• Your goal:
All of the data below is to be copied again without changes.

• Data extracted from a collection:

=======

Lemma with_candidate_run ps t rc place k :
  K_run p ps t rc k →
  K_run p ps t (mk_recovery (r_lease rc) (r_owner rc)
                 (<["lock-" +:+ pretty (next_transaction k) :=
                      mk_lock_file (next_inode k)
                        (Some (mk_marker (t_recovery t) ("lock-" +:+ pretty (next_transaction k)) place))]>
                    (r_candidates rc))) (with_candidate t rc place k).
Proof.
  intros [Hp Hf Ht Hpr Hpl Hnd Hrec Hle How Hcand Hs Hco Hh]. unfold with_candidate.
  split; kred; try done.
  - intros n Hn. kred. rewrite lookup_insert. destruct (decide _) as [E|]; [|apply Hf; lia].
    rewrite E, Hf in Hrec by lia. done.
  - apply lookup_insert_eq.
  - intros n Hn. rewrite lookup_insert_ne; [apply Hcand; lia|]. intros E%lock_name_inj. lia.
  - intros pl lf Hl. kred. destruct (Hs pl lf Hl) as (m & rcm & Hm & Hmp & Hr & Hro & Hrc & Hrl).
    destruct (decide (m_recovery m = t_recovery t)) as [E|E].
    + exists m. eexists. split; [done|]. split; [done|]. rewrite E, lookup_insert_eq. split; [done|].
      kred. assert (rcm = rc) as -> by congruence. split; [done|].
      split; [|by rewrite <-E]. rewrite lookup_insert_ne; [done|]. intros E2.
      rewrite <-E2, Hcand in Hrc by lia. done.
    + exists m, rcm. rewrite lookup_insert_ne by congruence. done.
Qed.

(** A lock is linked into a place that is free, and remembered. *)
Lemma wp_link Q ps t rc place file cand k2 :
  let file := mk_lock_file file (Some (mk_marker (t_recovery t) cand place)) in
  K_run p ps t rc k2 → lock_files k2 !! place = None → place ∉ ps →
  r_candidates rc !! cand = Some file →
  (∀ k, running p (ps ++ [place]) k → Q () (mk_world d k)) →
  wp (_ ← link_lock place file; _ ← preserve_on_failure sync; push_lock (mk_lock place file cand))
    Q C (mk_world d k2).
Proof.
  intros lock Hk Hn Hps Hcf HQ. rename file into ino. rename lock into file. apply wp_bind.
  pose proof Hk as [Hp Hf Ht Hpr Hpl Hnd Hrec Hle How Hcand Hs Hco Hh].
  set (k3 := set_lock_files (<[place := file]> (lock_files k2)) k2).
  assert (safe (Some (t_recovery t)) k3) as Hs3.
  { intros pl lf Hl. subst k3. kred. apply lookup_insert_Some in Hl as [[<- <-]|[_ Hl]].
    - exists (mk_marker (t_recovery t) cand place), rc. kred. done.
    - by apply Hs. }
  assert (K_stop p true k3) as Hstop.
  { split_and!; [done..|]. change (txn k3) with (txn k2). rewrite Ht. done. }
  eapply (wp_syscall_locks _ _ _ () _ k3); [|by eapply stop_running|by apply HC|].
  { kred. by rewrite bool_decide_eq_true_2. }
  apply wp_bind. apply (wp_preserve_on_failure _ _ _
    (λ b w, w = mk_world d k3)).
  - eapply (wp_look_locks _ _ _ ()); [done..|]. apply wp_remember. apply HQ.
    eexists (mk_txn (t_recovery t) (t_locks t ++ [mk_lock place file cand]) (t_preserve t)), rc.
    subst k3. kred. rewrite Ht. split; kred; try done.
    + rewrite fmap_app, Hpl. done.
    + rewrite NoDup_app. split; [done|]. split; [|apply NoDup_singleton]. set_solver.
    + intros pl lf m Hl Hm E. kred. rewrite fmap_app. apply elem_of_app.
      apply lookup_insert_Some in Hl as [[<- <-]|[_ Hl]]; [right; by left|left]. by eapply Hco.
    + apply Forall_app. split; [|apply Forall_singleton; split; kred; [apply lookup_insert_eq|done]].
      eapply Forall_impl; [done|]. intros l [H1 H2]. split; [|done]. kred.
      rewrite lookup_insert_ne; [done|]. intros ->. congruence.
  - intros w ->. by apply HC.
  - intros w ->. apply HC. subst k3. kred. split_and!; [done..|]. kred. rewrite Ht.
    split; [done|]. intros _. split_and!; kred; [done| |by rewrite Hpl].
    eapply Forall_impl; [done|]. intros l [H1 H2]. split; [|done]. kred.
    rewrite lookup_insert_ne; [done|]. intros ->. congruence.
Qed.

Lemma wp_acquire Q ps k place :
  running p ps k → place ∉ ps →
  (∀ k, running p (ps ++ [place]) k → Q () (mk_world d k)) →
  wp (acquire place) Q C (mk_world d k).
Proof.
  intros (t & rc & Hk) Hps HQ. unfold acquire. apply wp_bind.
  pose proof (with_candidate_run _ _ _ place _ Hk) as Hk1.
  set (cand := "lock-" +:+ pretty (next_transaction k)) in *.
  set (file := mk_lock_file (next_inode k) (Some (mk_marker (t_recovery t) cand place))) in *.
  set (rc1 := mk_recovery (r_lease rc) (r_owner rc) (<[cand := file]> (r_candidates rc))) in *.
  eapply (wp_change_locks _ _ _ (cand, file) _ (with_candidate t rc place k)).
  { unfold current_txn. kred. rewrite (run_txn _ _ _ _ _ Hk). cbn.
    rewrite (run_recovery _ _ _ _ _ Hk). cbn.
    rewrite bool_decide_eq_true_2; [unfold with_candidate; by rewrite (run_txn _ _ _ _ _ Hk)|]. apply (run_candidates _ _ _ _ _ Hk). lia. }
  { by eapply stop_running. } { by eapply stop_running. }
  change (set_locks (with_candidate t rc place k) (mk_world d k))
    with (mk_world d (with_candidate t rc place k)).
  assert (r_candidates rc1 !! cand = Some file) as Hcf by apply lookup_insert_eq.
  revert Hcf Hk1. generalize (with_candidate t rc place k) as k1. generalize rc1 as rc'.
  clear Hk rc rc1. intros rc k1 Hcf Hk. apply wp_bind.
  eapply (wp_look_locks _ _ _ (bool_decide (is_Some (lock_files k1 !! place)))); [done|by eapply stop_running|].
  apply wp_bind.
  assert (∀ k2, K_run p ps t rc k2 → lock_files k2 !! place = None →
    wp (_ ← link_lock place file; _ ← preserve_on_failure sync; push_lock (mk_lock place file cand))
      Q C (mk_world d k2)) as Hlink by (intros k2 Hk2 Hn; by eapply wp_link).
  case_bool_decide as Htk.
  - destruct Htk as [lf Hl]. apply wp_bind. eapply wp_reclaim; [done..|]. intros k2 Hk2 Hn.
    apply wp_ensure; [done|]. by apply Hlink.
  - apply wp_ret. apply Hlink; [done|]. by apply eq_None_not_Some.
Qed.

Lemma wp_lock_registration Q ps k id :
  running p ps k → (LockDir.InDir id, "locked") ∉ ps →
  (∀ k, running p (ps ++ [(LockDir.InDir id, "locked")]) k → Q () (mk_world d k)) →
  wp (lock_registration id) Q C (mk_world d k).
Proof.
  intros Hr Hps HQ. pose proof Hr as (t & rc & Hk). unfold lock_registration. apply wp_bind.
  eapply (wp_look_locks _ _ _ (lock_files k !! (LockDir.InDir id, "locked")));
    [done|by eapply stop_running|].
  destruct (lock_files k !! (LockDir.InDir id, "locked")) as [lf|] eqn:El.
  - destruct (run_safe _ _ _ _ _ Hk _ _ El) as (m & _ & -> & _). apply wp_bind, wp_bind.
    eapply wp_reclaim; [done..|]. intros k' Hk' _. apply wp_ensure; [done|].
    eapply wp_acquire; [by eexists _, _|done..].
  - apply wp_bind, wp_ret. by eapply wp_acquire.
Qed.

=======

• Result of this task:
Lemma with_candidate_run ps t rc place k :
  K_run p ps t rc k →
  K_run p ps t (mk_recovery (r_lease rc) (r_owner rc)
                 (<["lock-" +:+ pretty (next_transaction k) :=
                      mk_lock_file (next_inode k)
                        (Some (mk_marker (t_recovery t) ("lock-" +:+ pretty (next_transaction k)) place))]>
                    (r_candidates rc))) (with_candidate t rc place k).
Proof.
  intros [Hp Hf Ht Hpr Hpl Hnd Hrec Hle How Hcand Hs Hco Hh]. unfold with_candidate.
  split; kred; try done.
  - intros n Hn. kred. rewrite lookup_insert. destruct (decide _) as [E|]; [|apply Hf; lia].
    rewrite E, Hf in Hrec by lia. done.
  - apply lookup_insert_eq.
  - intros n Hn. rewrite lookup_insert_ne; [apply Hcand; lia|]. intros E%lock_name_inj. lia.
  - intros pl lf Hl. kred. destruct (Hs pl lf Hl) as (m & rcm & Hm & Hmp & Hr & Hro & Hrc & Hrl).
    destruct (decide (m_recovery m = t_recovery t)) as [E|E].
    + exists m. eexists. split; [done|]. split; [done|]. rewrite E, lookup_insert_eq. split; [done|].
      kred. assert (rcm = rc) as -> by congruence. split; [done|].
      split; [|by rewrite <-E]. rewrite lookup_insert_ne; [done|]. intros E2.
      rewrite <-E2, Hcand in Hrc by lia. done.
    + exists m, rcm. rewrite lookup_insert_ne by congruence. done.
Qed.

(** A lock is linked into a place that is free, and remembered. *)
Lemma wp_link Q ps t rc place file cand k2 :
  let file := mk_lock_file file (Some (mk_marker (t_recovery t) cand place)) in
  K_run p ps t rc k2 → lock_files k2 !! place = None → place ∉ ps →
  r_candidates rc !! cand = Some file →
  (∀ k, running p (ps ++ [place]) k → Q () (mk_world d k)) →
  wp (_ ← link_lock place file; _ ← preserve_on_failure sync; push_lock (mk_lock place file cand))
    Q C (mk_world d k2).
Proof.
  intros lock Hk Hn Hps Hcf HQ. rename file into ino. rename lock into file. apply wp_bind.
  pose proof Hk as [Hp Hf Ht Hpr Hpl Hnd Hrec Hle How Hcand Hs Hco Hh].
  set (k3 := set_lock_files (<[place := file]> (lock_files k2)) k2).
  assert (safe (Some (t_recovery t)) k3) as Hs3.
  { intros pl lf Hl. subst k3. kred. apply lookup_insert_Some in Hl as [[<- <-]|[_ Hl]].
    - exists (mk_marker (t_recovery t) cand place), rc. kred. done.
    - by apply Hs. }
  assert (K_stop p true k3) as Hstop.
  { split_and!; [done..|]. change (txn k3) with (txn k2). rewrite Ht. done. }
  eapply (wp_syscall_locks _ _ _ () _ k3); [|by eapply stop_running|by apply HC|].
  { kred. by rewrite bool_decide_eq_true_2. }
  apply wp_bind. apply (wp_preserve_on_failure _ _ _
    (λ b w, w = mk_world d k3)).
  - eapply (wp_look_locks _ _ _ ()); [done..|]. apply wp_remember. apply HQ.
    eexists (mk_txn (t_recovery t) (t_locks t ++ [mk_lock place file cand]) (t_preserve t)), rc.
    subst k3. kred. rewrite Ht. split; kred; try done.
    + rewrite fmap_app, Hpl. done.
    + rewrite NoDup_app. split; [done|]. split; [|apply NoDup_singleton]. set_solver.
    + intros pl lf m Hl Hm E. kred. rewrite fmap_app. apply elem_of_app.
      apply lookup_insert_Some in Hl as [[<- <-]|[_ Hl]]; [right; by left|left]. by eapply Hco.
    + apply Forall_app. split; [|apply Forall_singleton; split; kred; [apply lookup_insert_eq|done]].
      eapply Forall_impl; [done|]. intros l [H1 H2]. split; [|done]. kred.
      rewrite lookup_insert_ne; [done|]. intros ->. congruence.
  - intros w ->. by apply HC.
  - intros w ->. apply HC. subst k3. kred. split_and!; [done..|]. kred. rewrite Ht.
    split; [done|]. intros _. split_and!; kred; [done| |by rewrite Hpl].
    eapply Forall_impl; [done|]. intros l [H1 H2]. split; [|done]. kred.
    rewrite lookup_insert_ne; [done|]. intros ->. congruence.
Qed.

Lemma wp_acquire Q ps k place :
  running p ps k → place ∉ ps →
  (∀ k, running p (ps ++ [place]) k → Q () (mk_world d k)) →
  wp (acquire place) Q C (mk_world d k).
Proof.
  intros (t & rc & Hk) Hps HQ. unfold acquire. apply wp_bind.
  pose proof (with_candidate_run _ _ _ place _ Hk) as Hk1.
  set (cand := "lock-" +:+ pretty (next_transaction k)) in *.
  set (file := mk_lock_file (next_inode k) (Some (mk_marker (t_recovery t) cand place))) in *.
  set (rc1 := mk_recovery (r_lease rc) (r_owner rc) (<[cand := file]> (r_candidates rc))) in *.
  eapply (wp_change_locks _ _ _ (cand, file) _ (with_candidate t rc place k)).
  { unfold current_txn. kred. rewrite (run_txn _ _ _ _ _ Hk). cbn.
    rewrite (run_recovery _ _ _ _ _ Hk). cbn.
    rewrite bool_decide_eq_true_2; [unfold with_candidate; by rewrite (run_txn _ _ _ _ _ Hk)|]. apply (run_candidates _ _ _ _ _ Hk). lia. }
  { by eapply stop_running. } { by eapply stop_running. }
  change (set_locks (with_candidate t rc place k) (mk_world d k))
    with (mk_world d (with_candidate t rc place k)).
  assert (r_candidates rc1 !! cand = Some file) as Hcf by apply lookup_insert_eq.
  revert Hcf Hk1. generalize (with_candidate t rc place k) as k1. generalize rc1 as rc'.
  clear Hk rc rc1. intros rc k1 Hcf Hk. apply wp_bind.
  eapply (wp_look_locks _ _ _ (bool_decide (is_Some (lock_files k1 !! place)))); [done|by eapply stop_running|].
  apply wp_bind.
  assert (∀ k2, K_run p ps t rc k2 → lock_files k2 !! place = None →
    wp (_ ← link_lock place file; _ ← preserve_on_failure sync; push_lock (mk_lock place file cand))
      Q C (mk_world d k2)) as Hlink by (intros k2 Hk2 Hn; by eapply wp_link).
  case_bool_decide as Htk.
  - destruct Htk as [lf Hl]. apply wp_bind. eapply wp_reclaim; [done..|]. intros k2 Hk2 Hn.
    apply wp_ensure; [done|]. by apply Hlink.
  - apply wp_ret. apply Hlink; [done|]. by apply eq_None_not_Some.
Qed.

Lemma wp_lock_registration Q ps k id :
  running p ps k → (LockDir.InDir id, "locked") ∉ ps →
  (∀ k, running p (ps ++ [(LockDir.InDir id, "locked")]) k → Q () (mk_world d k)) →
  wp (lock_registration id) Q C (mk_world d k).
Proof.
  intros Hr Hps HQ. pose proof Hr as (t & rc & Hk). unfold lock_registration. apply wp_bind.
  eapply (wp_look_locks _ _ _ (lock_files k !! (LockDir.InDir id, "locked")));
    [done|by eapply stop_running|].
  destruct (lock_files k !! (LockDir.InDir id, "locked")) as [lf|] eqn:El.
  - destruct (run_safe _ _ _ _ _ Hk _ _ El) as (m & _ & -> & _). apply wp_bind, wp_bind.
    eapply wp_reclaim; [done..|]. intros k' Hk' _. apply wp_ensure; [done|].
    eapply wp_acquire; [by eexists _, _|done..].
  - apply wp_bind, wp_ret. by eapply wp_acquire.
Qed.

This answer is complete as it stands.